Segment Open

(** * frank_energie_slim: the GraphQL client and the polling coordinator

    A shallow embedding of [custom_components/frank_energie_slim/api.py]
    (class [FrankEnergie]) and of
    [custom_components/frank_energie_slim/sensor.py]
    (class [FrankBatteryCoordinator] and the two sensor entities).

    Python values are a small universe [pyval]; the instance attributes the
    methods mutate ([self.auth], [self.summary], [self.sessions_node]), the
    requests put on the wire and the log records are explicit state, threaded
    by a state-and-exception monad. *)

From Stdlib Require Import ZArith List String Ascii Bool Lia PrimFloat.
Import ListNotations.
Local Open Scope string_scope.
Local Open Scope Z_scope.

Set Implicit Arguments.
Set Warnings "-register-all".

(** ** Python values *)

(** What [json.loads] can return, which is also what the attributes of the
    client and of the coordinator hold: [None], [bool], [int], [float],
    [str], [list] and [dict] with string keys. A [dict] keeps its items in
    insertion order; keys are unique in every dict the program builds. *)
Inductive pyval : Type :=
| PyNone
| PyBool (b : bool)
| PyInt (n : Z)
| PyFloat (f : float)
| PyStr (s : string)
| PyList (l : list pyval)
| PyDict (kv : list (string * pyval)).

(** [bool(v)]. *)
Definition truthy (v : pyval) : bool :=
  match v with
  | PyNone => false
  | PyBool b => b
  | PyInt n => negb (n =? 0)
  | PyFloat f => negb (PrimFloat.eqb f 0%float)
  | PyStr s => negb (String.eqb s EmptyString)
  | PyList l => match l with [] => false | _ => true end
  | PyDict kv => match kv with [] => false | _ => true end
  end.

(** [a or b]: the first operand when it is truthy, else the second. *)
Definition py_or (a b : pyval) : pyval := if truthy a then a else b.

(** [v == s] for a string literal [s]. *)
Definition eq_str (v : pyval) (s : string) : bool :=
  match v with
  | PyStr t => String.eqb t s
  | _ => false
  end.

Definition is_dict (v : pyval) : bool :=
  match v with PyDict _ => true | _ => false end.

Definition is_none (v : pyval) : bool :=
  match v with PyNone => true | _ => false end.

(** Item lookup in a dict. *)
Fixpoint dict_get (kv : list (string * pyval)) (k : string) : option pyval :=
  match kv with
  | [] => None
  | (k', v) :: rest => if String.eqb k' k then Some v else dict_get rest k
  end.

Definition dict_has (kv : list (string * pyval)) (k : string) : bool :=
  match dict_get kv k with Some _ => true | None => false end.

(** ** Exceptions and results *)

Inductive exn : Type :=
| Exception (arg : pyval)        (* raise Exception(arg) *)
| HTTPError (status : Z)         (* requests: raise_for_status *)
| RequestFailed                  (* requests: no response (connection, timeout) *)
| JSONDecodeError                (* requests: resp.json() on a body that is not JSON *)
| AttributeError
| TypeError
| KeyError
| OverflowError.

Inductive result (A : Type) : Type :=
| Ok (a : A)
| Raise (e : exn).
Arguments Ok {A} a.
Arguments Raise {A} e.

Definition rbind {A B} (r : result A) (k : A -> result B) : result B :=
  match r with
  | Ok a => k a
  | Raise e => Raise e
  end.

Segment Closed

## Directions for this task
The lines that mention the word "Python" should be pulled from the records above.

## Task answer
    Python values are a small universe [pyval]; the instance attributes the
(** ** Python values *)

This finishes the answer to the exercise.